_Information given_.
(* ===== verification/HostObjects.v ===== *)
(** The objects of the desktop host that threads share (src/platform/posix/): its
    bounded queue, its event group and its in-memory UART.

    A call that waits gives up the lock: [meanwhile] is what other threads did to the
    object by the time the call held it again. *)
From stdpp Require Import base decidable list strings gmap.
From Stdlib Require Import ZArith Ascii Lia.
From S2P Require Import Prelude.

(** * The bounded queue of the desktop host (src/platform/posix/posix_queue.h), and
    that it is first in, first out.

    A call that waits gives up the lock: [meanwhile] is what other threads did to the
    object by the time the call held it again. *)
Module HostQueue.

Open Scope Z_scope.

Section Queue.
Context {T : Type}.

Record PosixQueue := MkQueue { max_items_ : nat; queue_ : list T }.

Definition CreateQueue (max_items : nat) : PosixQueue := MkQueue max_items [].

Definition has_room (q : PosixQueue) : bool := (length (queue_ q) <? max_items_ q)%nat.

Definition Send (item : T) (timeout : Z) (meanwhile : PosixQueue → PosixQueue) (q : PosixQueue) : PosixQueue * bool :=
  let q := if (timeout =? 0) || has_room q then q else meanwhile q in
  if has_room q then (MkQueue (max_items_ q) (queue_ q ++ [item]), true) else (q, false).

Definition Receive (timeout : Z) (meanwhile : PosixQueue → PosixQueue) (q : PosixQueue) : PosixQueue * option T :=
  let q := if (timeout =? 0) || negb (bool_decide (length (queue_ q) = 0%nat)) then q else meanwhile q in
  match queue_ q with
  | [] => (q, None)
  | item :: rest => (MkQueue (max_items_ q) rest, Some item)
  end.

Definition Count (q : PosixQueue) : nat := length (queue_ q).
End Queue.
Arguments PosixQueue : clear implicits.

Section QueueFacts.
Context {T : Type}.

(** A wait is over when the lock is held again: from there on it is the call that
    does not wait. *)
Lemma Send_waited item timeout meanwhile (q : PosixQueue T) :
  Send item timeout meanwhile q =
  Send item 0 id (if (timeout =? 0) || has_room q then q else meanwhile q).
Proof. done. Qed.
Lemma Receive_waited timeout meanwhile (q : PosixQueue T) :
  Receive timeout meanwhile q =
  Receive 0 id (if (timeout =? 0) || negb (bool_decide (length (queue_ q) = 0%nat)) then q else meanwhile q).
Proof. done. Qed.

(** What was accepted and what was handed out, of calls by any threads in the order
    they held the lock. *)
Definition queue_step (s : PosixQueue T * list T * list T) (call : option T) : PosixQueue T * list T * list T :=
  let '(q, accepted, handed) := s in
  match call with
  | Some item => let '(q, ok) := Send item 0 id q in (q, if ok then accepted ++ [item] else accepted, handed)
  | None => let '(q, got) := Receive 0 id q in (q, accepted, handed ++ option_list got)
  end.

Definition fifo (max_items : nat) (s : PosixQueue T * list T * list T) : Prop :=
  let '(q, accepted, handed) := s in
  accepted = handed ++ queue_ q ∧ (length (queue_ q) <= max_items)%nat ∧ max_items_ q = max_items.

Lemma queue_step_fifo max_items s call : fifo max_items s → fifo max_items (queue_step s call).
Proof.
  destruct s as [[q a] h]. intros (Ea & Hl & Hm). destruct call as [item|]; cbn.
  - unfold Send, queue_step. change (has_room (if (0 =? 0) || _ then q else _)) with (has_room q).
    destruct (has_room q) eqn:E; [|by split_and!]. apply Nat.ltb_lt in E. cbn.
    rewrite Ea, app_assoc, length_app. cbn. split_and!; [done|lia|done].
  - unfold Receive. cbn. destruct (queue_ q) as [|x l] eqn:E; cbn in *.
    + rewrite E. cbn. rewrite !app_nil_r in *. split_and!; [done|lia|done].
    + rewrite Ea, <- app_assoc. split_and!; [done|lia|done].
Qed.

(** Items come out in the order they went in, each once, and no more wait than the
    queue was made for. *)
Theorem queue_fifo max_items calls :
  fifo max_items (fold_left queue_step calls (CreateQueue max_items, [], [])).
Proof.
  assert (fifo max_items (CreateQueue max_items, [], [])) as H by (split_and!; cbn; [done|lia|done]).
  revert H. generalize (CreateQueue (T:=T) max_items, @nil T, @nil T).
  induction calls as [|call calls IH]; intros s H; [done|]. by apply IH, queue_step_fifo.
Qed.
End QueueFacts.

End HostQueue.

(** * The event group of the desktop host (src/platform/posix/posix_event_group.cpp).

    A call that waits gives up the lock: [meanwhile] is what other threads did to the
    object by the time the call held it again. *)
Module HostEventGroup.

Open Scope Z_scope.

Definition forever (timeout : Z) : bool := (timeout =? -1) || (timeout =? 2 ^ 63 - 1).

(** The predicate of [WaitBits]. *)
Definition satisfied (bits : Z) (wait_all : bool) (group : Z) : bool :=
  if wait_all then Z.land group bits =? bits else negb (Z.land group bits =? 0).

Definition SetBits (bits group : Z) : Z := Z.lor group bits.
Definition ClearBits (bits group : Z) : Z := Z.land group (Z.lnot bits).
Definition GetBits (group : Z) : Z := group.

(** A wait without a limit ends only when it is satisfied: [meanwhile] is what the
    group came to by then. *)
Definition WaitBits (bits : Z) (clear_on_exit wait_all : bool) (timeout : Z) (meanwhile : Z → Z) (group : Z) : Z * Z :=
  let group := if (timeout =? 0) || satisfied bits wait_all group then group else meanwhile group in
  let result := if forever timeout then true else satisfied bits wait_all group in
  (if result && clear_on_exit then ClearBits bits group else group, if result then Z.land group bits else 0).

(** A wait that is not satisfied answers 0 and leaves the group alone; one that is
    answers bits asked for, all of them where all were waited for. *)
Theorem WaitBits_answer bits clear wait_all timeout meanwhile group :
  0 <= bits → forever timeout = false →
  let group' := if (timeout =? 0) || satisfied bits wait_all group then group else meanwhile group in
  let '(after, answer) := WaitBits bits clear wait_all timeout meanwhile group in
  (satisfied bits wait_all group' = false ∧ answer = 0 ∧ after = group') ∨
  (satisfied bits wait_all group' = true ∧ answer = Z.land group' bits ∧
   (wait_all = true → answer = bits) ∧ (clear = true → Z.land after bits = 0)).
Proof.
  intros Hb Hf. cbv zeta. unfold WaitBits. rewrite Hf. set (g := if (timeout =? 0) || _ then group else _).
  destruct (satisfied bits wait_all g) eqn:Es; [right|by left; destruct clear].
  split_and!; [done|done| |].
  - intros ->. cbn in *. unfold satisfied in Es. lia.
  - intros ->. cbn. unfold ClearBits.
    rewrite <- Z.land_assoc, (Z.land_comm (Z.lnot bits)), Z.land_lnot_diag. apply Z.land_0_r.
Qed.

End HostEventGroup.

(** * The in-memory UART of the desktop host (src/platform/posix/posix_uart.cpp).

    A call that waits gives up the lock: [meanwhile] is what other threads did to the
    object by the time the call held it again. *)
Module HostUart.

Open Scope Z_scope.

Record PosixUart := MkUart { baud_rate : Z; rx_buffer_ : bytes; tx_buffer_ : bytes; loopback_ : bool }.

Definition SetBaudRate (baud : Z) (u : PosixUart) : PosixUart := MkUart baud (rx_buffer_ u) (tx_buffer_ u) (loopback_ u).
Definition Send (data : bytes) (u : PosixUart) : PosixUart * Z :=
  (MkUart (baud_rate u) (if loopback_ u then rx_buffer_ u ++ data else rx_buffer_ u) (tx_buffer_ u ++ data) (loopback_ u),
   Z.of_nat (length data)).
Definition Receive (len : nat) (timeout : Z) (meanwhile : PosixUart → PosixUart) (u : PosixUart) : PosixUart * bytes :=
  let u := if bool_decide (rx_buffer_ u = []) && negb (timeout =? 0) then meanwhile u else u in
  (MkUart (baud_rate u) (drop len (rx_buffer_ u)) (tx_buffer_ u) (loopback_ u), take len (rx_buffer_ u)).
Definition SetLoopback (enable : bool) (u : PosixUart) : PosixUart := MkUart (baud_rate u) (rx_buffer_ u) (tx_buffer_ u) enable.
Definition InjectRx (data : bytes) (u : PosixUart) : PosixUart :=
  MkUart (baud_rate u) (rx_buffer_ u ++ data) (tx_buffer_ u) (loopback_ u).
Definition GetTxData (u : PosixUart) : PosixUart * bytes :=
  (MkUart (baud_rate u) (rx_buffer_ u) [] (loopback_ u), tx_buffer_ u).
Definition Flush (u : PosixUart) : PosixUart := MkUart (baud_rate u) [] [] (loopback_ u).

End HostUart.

* * *

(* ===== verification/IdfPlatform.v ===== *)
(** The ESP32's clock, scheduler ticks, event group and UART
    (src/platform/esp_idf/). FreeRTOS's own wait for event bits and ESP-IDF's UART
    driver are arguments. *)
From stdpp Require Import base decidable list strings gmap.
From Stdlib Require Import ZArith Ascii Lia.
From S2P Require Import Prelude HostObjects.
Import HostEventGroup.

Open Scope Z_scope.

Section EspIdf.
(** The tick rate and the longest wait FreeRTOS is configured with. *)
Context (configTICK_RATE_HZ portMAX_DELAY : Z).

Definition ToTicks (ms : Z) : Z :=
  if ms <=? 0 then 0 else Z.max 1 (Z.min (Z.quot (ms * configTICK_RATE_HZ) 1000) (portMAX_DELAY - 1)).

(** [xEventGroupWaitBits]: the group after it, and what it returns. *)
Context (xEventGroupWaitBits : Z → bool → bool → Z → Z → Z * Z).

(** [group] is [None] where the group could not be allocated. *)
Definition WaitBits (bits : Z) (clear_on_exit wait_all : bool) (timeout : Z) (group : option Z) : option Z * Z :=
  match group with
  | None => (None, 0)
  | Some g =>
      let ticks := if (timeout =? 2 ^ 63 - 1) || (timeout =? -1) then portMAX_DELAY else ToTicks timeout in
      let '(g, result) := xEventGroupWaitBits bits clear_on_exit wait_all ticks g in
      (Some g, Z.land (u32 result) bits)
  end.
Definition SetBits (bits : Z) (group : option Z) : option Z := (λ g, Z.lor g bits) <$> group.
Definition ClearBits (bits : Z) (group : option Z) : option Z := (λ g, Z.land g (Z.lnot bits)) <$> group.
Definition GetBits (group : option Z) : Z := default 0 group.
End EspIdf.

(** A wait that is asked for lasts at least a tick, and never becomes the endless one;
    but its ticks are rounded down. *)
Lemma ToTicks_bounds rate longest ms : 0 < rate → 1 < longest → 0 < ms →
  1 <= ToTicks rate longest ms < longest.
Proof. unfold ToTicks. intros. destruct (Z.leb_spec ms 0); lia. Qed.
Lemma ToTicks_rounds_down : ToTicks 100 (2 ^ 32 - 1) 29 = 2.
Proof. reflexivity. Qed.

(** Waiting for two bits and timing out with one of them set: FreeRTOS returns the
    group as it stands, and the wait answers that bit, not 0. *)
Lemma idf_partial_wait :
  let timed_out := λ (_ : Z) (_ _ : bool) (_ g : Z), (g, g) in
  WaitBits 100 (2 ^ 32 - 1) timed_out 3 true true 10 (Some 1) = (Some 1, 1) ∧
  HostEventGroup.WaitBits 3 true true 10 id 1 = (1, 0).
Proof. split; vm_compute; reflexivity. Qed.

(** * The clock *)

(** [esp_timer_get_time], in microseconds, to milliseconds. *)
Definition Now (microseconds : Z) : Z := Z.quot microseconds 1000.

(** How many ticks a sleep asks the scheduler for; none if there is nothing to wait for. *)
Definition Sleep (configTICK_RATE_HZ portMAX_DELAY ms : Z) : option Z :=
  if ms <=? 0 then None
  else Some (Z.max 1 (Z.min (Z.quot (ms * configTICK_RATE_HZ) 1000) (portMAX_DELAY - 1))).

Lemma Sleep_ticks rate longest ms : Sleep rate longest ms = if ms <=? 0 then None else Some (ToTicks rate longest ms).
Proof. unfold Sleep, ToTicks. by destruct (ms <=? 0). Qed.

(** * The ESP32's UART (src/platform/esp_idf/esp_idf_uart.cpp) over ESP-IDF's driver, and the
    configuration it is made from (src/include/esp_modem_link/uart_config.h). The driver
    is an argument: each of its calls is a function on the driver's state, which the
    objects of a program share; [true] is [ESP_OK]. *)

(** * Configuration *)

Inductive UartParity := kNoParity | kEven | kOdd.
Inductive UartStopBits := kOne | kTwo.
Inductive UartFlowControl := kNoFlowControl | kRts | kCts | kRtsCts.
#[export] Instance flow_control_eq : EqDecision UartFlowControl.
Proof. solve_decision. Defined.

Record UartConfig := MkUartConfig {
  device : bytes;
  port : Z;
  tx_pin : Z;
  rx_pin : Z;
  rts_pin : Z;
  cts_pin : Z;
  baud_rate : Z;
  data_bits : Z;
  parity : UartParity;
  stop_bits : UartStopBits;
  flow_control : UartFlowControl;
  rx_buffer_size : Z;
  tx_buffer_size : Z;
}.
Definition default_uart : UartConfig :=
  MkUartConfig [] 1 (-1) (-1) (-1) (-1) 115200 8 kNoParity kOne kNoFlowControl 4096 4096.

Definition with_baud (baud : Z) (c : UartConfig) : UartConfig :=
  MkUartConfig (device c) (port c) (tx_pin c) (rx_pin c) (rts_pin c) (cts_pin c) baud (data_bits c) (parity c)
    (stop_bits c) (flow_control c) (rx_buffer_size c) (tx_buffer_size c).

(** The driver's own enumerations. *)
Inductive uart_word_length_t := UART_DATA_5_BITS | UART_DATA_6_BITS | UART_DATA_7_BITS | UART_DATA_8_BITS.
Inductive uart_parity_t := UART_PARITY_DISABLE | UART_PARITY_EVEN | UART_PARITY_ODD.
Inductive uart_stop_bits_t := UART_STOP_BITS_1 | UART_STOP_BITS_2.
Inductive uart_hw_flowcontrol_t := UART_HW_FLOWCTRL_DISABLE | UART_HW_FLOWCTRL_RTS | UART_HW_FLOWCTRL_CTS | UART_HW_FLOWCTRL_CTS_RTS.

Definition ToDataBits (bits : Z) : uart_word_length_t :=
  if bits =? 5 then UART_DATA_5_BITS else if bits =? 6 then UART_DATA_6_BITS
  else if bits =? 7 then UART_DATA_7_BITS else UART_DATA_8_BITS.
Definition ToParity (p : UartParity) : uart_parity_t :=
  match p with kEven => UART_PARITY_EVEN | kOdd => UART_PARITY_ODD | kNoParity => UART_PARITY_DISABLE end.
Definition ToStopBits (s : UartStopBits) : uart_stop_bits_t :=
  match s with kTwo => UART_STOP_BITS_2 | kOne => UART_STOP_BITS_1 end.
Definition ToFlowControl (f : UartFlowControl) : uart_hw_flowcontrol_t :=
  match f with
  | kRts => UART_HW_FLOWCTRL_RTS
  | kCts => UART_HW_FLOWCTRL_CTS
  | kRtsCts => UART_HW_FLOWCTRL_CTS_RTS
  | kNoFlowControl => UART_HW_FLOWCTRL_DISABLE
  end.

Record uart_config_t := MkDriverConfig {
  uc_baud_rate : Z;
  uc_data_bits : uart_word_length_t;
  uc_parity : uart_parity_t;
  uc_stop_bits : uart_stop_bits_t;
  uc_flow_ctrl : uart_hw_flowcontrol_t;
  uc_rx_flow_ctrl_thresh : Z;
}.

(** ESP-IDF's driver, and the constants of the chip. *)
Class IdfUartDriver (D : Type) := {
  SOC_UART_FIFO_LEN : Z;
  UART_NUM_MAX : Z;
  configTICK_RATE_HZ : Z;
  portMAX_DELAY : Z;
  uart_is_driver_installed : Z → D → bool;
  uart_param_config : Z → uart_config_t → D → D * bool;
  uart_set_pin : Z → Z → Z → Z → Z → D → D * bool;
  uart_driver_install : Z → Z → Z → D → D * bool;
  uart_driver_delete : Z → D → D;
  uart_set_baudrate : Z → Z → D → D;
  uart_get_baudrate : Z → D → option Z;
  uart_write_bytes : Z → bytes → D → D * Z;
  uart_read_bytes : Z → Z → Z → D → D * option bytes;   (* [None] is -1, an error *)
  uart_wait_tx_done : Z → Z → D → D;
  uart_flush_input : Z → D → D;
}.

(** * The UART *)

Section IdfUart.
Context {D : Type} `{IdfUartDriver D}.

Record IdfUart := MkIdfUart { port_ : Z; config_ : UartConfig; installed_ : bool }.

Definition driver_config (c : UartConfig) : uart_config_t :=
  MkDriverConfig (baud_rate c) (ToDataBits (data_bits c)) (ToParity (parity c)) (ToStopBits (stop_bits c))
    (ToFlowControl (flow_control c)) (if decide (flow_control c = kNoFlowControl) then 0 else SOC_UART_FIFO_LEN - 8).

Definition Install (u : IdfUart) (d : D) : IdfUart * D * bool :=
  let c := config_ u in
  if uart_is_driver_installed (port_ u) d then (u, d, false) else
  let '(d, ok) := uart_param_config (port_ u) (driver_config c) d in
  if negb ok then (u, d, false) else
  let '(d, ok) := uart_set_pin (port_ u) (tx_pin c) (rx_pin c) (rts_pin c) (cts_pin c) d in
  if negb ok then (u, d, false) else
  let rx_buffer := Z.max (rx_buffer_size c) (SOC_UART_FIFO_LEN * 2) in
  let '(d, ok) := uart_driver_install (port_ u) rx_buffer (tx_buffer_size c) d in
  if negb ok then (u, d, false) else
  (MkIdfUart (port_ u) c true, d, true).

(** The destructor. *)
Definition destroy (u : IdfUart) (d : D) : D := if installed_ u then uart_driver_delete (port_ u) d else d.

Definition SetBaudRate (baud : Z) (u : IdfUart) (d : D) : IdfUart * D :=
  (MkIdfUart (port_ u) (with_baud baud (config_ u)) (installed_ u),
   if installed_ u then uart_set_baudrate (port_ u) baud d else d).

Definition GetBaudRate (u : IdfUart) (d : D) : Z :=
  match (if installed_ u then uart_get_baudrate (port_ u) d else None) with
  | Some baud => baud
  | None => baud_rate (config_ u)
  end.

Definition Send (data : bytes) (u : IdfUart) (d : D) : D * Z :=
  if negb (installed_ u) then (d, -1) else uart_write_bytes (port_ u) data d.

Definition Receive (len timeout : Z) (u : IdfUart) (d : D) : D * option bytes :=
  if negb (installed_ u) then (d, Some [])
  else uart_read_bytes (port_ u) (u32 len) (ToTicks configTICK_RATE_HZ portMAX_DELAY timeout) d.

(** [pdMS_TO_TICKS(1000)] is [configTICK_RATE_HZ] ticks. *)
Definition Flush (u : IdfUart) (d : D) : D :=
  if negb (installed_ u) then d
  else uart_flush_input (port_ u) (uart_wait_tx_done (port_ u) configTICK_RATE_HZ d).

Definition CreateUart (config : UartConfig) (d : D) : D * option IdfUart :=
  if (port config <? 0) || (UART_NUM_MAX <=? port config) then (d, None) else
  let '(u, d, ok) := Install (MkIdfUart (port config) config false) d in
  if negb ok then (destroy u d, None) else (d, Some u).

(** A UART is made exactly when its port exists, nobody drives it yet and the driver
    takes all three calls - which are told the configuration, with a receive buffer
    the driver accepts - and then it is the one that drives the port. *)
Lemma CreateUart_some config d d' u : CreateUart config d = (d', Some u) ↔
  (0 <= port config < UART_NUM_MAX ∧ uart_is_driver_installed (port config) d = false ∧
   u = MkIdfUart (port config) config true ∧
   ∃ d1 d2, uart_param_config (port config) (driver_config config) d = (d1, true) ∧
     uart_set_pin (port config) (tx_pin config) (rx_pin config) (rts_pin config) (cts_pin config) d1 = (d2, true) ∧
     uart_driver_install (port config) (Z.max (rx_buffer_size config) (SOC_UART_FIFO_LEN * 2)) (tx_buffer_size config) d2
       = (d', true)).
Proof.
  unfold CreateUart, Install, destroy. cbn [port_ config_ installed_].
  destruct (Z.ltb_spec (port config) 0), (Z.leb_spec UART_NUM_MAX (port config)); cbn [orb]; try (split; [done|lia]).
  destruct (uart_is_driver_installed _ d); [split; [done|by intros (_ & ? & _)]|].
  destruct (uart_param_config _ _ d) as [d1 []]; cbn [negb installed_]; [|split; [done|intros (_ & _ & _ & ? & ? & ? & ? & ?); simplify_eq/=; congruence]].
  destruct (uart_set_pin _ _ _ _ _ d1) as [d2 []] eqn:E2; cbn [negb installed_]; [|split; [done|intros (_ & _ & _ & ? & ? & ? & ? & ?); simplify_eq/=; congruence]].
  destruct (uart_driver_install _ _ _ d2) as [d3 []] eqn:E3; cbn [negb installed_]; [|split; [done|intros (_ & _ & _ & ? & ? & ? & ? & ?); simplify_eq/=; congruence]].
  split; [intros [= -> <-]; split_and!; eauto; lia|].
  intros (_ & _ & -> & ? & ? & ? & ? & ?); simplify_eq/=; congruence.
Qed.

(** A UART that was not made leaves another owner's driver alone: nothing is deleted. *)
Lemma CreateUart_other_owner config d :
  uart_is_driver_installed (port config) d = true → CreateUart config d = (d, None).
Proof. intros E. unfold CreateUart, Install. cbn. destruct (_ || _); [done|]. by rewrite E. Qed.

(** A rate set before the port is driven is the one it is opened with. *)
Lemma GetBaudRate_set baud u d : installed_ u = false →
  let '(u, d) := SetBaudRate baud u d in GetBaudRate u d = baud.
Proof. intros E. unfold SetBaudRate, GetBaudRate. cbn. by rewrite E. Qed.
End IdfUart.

_Problem statement_. All that is wanted is an exact copy of the lines above from the one with "Lemma CreateUart_other_owner config" through the one with "End IdfUart.", with both ends included.

_Response for this exercise_.
Lemma CreateUart_other_owner config d :
  uart_is_driver_installed (port config) d = true → CreateUart config d = (d, None).
Proof. intros E. unfold CreateUart, Install. cbn. destruct (_ || _); [done|]. by rewrite E. Qed.

(** A rate set before the port is driven is the one it is opened with. *)
Lemma GetBaudRate_set baud u d : installed_ u = false →
  let '(u, d) := SetBaudRate baud u d in GetBaudRate u d = baud.
Proof. intros E. unfold SetBaudRate, GetBaudRate. cbn. by rewrite E. Qed.
End IdfUart.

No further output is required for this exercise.